Petra menatap dengan tatapan sedih. Dia seperti mengingat sesuatu sambil melihat sebuah pictorial book, dimana ada gambar salah satu gilrband asal negeri ku berada. Petra menatapnya dengan keibaan hati.

"Kenapa kau menatap poster girlband lama sekali?"

"Aku hanya berfikir, salah satu diantara mereka kenapa bisa bunuh diri" kata Petra dengan wajah kasihan. Tapi  seakan dia malah kasihan kepada salah satu diantaranya.
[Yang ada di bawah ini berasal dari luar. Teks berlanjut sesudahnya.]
Lemma cast_vote_counts_witness :
  vote_count (session_of [mkvote 2 GAME 1; mkvote 1 CATEGORY 1]) "poll" 1
  = vote_count
      (session_of [mkvote 2 GAME 1; mkvote 1 GAME 1; mkvote 1 CATEGORY 1])
      "poll" 1 + -1
  /\ forall poll' user',
       (poll', user') <> ("poll", 1) ->
       vote_count (session_of [mkvote 2 GAME 1; mkvote 1 CATEGORY 1])
         poll' user'
       = vote_count
           (session_of [mkvote 2 GAME 1; mkvote 1 GAME 1; mkvote 1 CATEGORY 1])
           poll' user'.
Proof.
  apply (cast_vote_counts demo_limits "poll" 1 1 GAME "user" 3 10
           (session_of [mkvote 2 GAME 1; mkvote 1 GAME 1; mkvote 1 CATEGORY 1])
           (session_of [mkvote 2 GAME 1; mkvote 1 CATEGORY 1])
           vote_removed).
  reflexivity.
Defined.


(** Under the uniqueness invariant [cast_vote] returns. *)
Lemma cast_vote_unique_ok (VL : VoteLimit) (poll : string) (user target : Z)
    (kind : VoteType) (uname : string) (vote_limit game_count : Z)
    (s : AsyncSession) :
  votes_unique (poll_votes s) ->
  exists r s',
    cast_vote VL poll user target kind uname vote_limit game_count s
    = Ok (r, s').
Proof.
  intros Huniq. rewrite cast_vote_eq.
  destruct (matching_votes s poll user target kind) as [|v [|v' rest]] eqn:Hm.
  - simpl. destruct (calculate_effective_limit VL vote_limit game_count);
      [destruct (_ <=? _)|]; by do 2 eexists.
  - by do 2 eexists.
  - assert (Hv : v ∈ matching_votes s poll user target kind)
      by (rewrite Hm; apply list_elem_of_here).
    pose proof (matching_votes_unique _ _ _ _ _ _ Huniq Hv). congruence.
Qed.
Definition paging_success (a : action) (draftState : gmap string value)
  : outcome (gmap string value) :=
  data ← JS.member (payload a) "data";
  firstOffset ← JS.member (payload a) "firstOffset";
  let rest := delete "firstOffset" (delete "data" (JS.own_props (payload a))) in
  let newData := match data with VArr l => l | _ => [] end in
  let length := Z.of_nat (length newData) in
  draftState ←
    (if JS.truthy firstOffset then Return (<["data" := VArr newData]> draftState)
     else items ← draft_data draftState;
          Return (<["data" := VArr (items ++ newData)]> draftState));
  offset ←
    (if JS.truthy firstOffset then Return (VNum length)
     else JS.add (JS.get draftState "offset") (VNum length));
  let draftState := <["offset" := offset]> draftState in
  let draftState := <["hasMore" := VBool (0 <? length)]> draftState in
  let draftState := <["error" := VNull]> draftState in
  let draftState := JS.assign_all rest draftState in
  Return (<["pending" := VBool false]> draftState).

Definition paging_add_last (a : action) (draftState : gmap string value)
  : outcome (gmap string value) :=
  items ← draft_data draftState;
  let draftState := <["data" := VArr (items ++ [payload a])]> draftState in
  offset ← JS.add (JS.get draftState "offset") (VNum 1);
  Return (<["offset" := offset]> draftState).

Definition paging_add_first (a : action) (draftState : gmap string value)
  : outcome (gmap string value) :=
  items ← draft_data draftState;
  let draftState := <["data" := VArr (payload a :: items)]> draftState in
  offset ← JS.add (JS.get draftState "offset") (VNum 1);
  Return (<["offset" := offset]> draftState).

Definition paging_update (a : action) (draftState : gmap string value)
  : outcome (gmap string value) :=
  if JS.truthy (JS.get draftState "data") then
    let updateData := payload a in
    items ← draft_data draftState;
    index ← JS.findIndex (λ e,
        x ← JS.member e "id"; y ← JS.member updateData "id"; JS.strict_eq x y) items;
    if 0 <=? index then
      Return (<["data" := VArr (JS.set_index index (VObj (JS.own_props updateData)) items)]>
                draftState)
    else Return draftState
  else Return draftState.

Definition paging_replace (a : action) (draftState : gmap string value)
  : outcome (gmap string value) :=
  searchId ← JS.member (payload a) "id";
  items ← draft_data draftState;
  replaceIndex ← JS.findIndex (λ e, x ← JS.member e "id"; JS.strict_eq x searchId) items;
  if 0 <=? replaceIndex then
    data ← JS.member (payload a) "data";
    if JS.truthy data && negb (match data with VArr _ => true | _ => false end) then
      Return (<["data" := VArr (JS.set_index replaceIndex data items)]> draftState)
    else Return draftState
  else Return draftState.

Definition paging_remove (a : action) (draftState : gmap string value)
  : outcome (gmap string value) :=
  let id := payload a in
  items ← draft_data draftState;
  index ← JS.findIndex (λ e, x ← JS.member e "id"; JS.strict_eq x id) items;
  if 0 <=? index then
    let draftState := <["data" := VArr (JS.splice1 index items)]> draftState in
    offset ← JS.sub (JS.get draftState "offset") (VNum 1);
    Return (<["offset" := offset]> draftState)
  else Return draftState.

Definition paging_fail (a : action) (draftState : gmap string value)
  : outcome (gmap string value) :=
  Return (<["pending" := VBool false]> (<["error" := payload a]> draftState)).

(** [{...defaultAsyncPagingState, ...initialState}], where an omitted
    [initialState] is [defaultAsyncPagingState]. *)
Definition paging_defaultState (initialState : option (gmap string value))
  : gmap string value :=
  JS.spread defaultAsyncPagingState (default defaultAsyncPagingState initialState).

Definition createAsyncPagingReducer (actionTypePrefix : string)
    (initialState : option (gmap string value))
  : option (gmap string value) → action → outcome (gmap string value) :=
  let defaultState := paging_defaultState initialState in
  let PENDING := ActionTypeMaker.PENDING actionTypePrefix in
  let SUCCESS := ActionTypeMaker.SUCCESS actionTypePrefix in
  let FAIL := ActionTypeMaker.FAIL actionTypePrefix in
  let RESET := ActionTypeMaker.RESET actionTypePrefix in
  let UPDATE := ActionTypeMaker.UPDATE actionTypePrefix in
  let ADD_LAST := ActionTypeMaker.ADD_LAST actionTypePrefix in
  let ADD_FIRST := ActionTypeMaker.ADD_FIRST actionTypePrefix in
  let REPLACE := ActionTypeMaker.REPLACE actionTypePrefix in
  let REMOVE := ActionTypeMaker.REMOVE actionTypePrefix in
  λ state action,
    let state := default defaultState state in
    if decide (type action = PENDING) then produce state (paging_pending action)
    else if decide (type action = SUCCESS) then produce state (paging_success action)
    else if decide (type action = ADD_LAST) then produce state (paging_add_last action)
    else if decide (type action = ADD_FIRST) then produce state (paging_add_first action)
    else if decide (type action = UPDATE) then produce state (paging_update action)
    else if decide (type action = REPLACE) then produce state (paging_replace action)
    else if decide (type action = REMOVE) then produce state (paging_remove action)
    else if decide (type action = FAIL) then produce state (paging_fail action)
    else if decide (type action = RESET) then produce defaultState (λ draftState, Return draftState)
    else Return state.
(** * Calculator and Rock-Paper-Scissors: the event handlers of the two
      Tkinter programs, embedded as state transformers.

    - [Py]             the fragment of Python the two programs lean on:
                       exceptions, unbounded integers, binary64 floats (true
                       division, mixed arithmetic, [str], the [.1f] format),
                       a few [str] methods.
    - [PyEval]         the builtin [eval] on the strings the calculator builds.
    - [Calculator]     [CalculatorApp.on_button_click] of calculator.py.
    - [CalculatorSpec] the shape of expressions and conventional arithmetic.
    - [RPS]            [decide_winner] and [RPSApp] of rock_paper_scissors.py.
    - [RPSSpec]        runs of the game, the tally, exact percentages.
    - [PyFacts], [PyEvalFacts], [CalculatorFacts], [RPSFacts]: the proofs.
    - [CalculatorLaws], [RPSLaws]: further properties of the two handlers.

    Widget construction and layout are not state and are left out; a Tk
    [StringVar] is the string it holds. *)

From Stdlib Require Import ZArith QArith List String Ascii Bool Lia.
From Stdlib Require Import SpecFloat DecimalString.
Import ListNotations.

Local Open Scope string_scope.
Local Open Scope Z_scope.

(* ================================================================== *)
(** * Python values and builtins *)
(* ================================================================== *)
Module Py.

(** The exceptions the modelled code can raise.  All three derive from
    [Exception], so an [except Exception] clause catches each of them. *)
Inductive exn := SyntaxError | ZeroDivisionError | OverflowError.

Inductive result (A : Type) : Type :=
| Ok (a : A)
| Raise (e : exn).
Arguments Ok {A} a.
Arguments Raise {A} e.

Definition bind {A B} (r : result A) (k : A -> result B) : result B :=
  match r with
  | Ok a => k a
  | Raise e => Raise e
  end.

Notation "x <- r ;; k" := (bind r (fun x => k))
  (at level 61, r at next level, right associativity).

(** ** Integers and their decimal rendering *)

(** [str(n)] for an [int], without the interpreter's cap on the number of
    digits (see [CalculatorSpec.within_limits]). *)
Definition str_int (z : Z) : string := NilZero.string_of_int (Z.to_int z).

(** ** Floats: IEEE 754 binary64, round to nearest even *)

Definition prec : Z := 53.
Definition emax : Z := 1024.

Definition float := spec_float.

Definition is_inf (f : float) : bool :=
  match f with S754_infinity _ => true | _ => false end.

Definition is_zero (f : float) : bool :=
  match f with S754_zero _ => true | _ => false end.

(** An integer as an exact, unrounded binary value. *)
Definition exact_of_int (z : Z) : float :=
  match z with
  | Z0 => S754_zero false
  | Zpos p => S754_finite false p 0
  | Zneg p => S754_finite true p 0
  end.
"Sulli cantik ya. Aku suka senyumannya" kata Petra. Petra menangis dalam hati menatap Sulli. Dia meninggal bunuh diri karena komentar dari orang lain. Kadang aku bingung dengan orang-orang yang menjatuhkan. Bahkan ada juga yang mengatur artis favorite mereka seperti layaknya sebuah ponsel yang harus diatur seenaknya. Mereka berkomentar kadang tidak berfikir. Bahkan isi komentarnya macam orang patah pensil berfikir. Kehidupan orang dia urusi. Sementara kehidupan dia sendiri tidak beres. Macam dia saja yang sempurna. Coba mereka ada diposisi dia, pasti mereka akan merasakan hal yang sama. Setiap kali aku melihat foto Sulli, rasanya aku ingin marah. Dia itu bebas melakukan apapun, tapi entah apa tujuannya mereka mengirimkan komentar jahat, bahkan Lisa Blackpink saja ikut kena hanya gara-gara orang Asia tenggara.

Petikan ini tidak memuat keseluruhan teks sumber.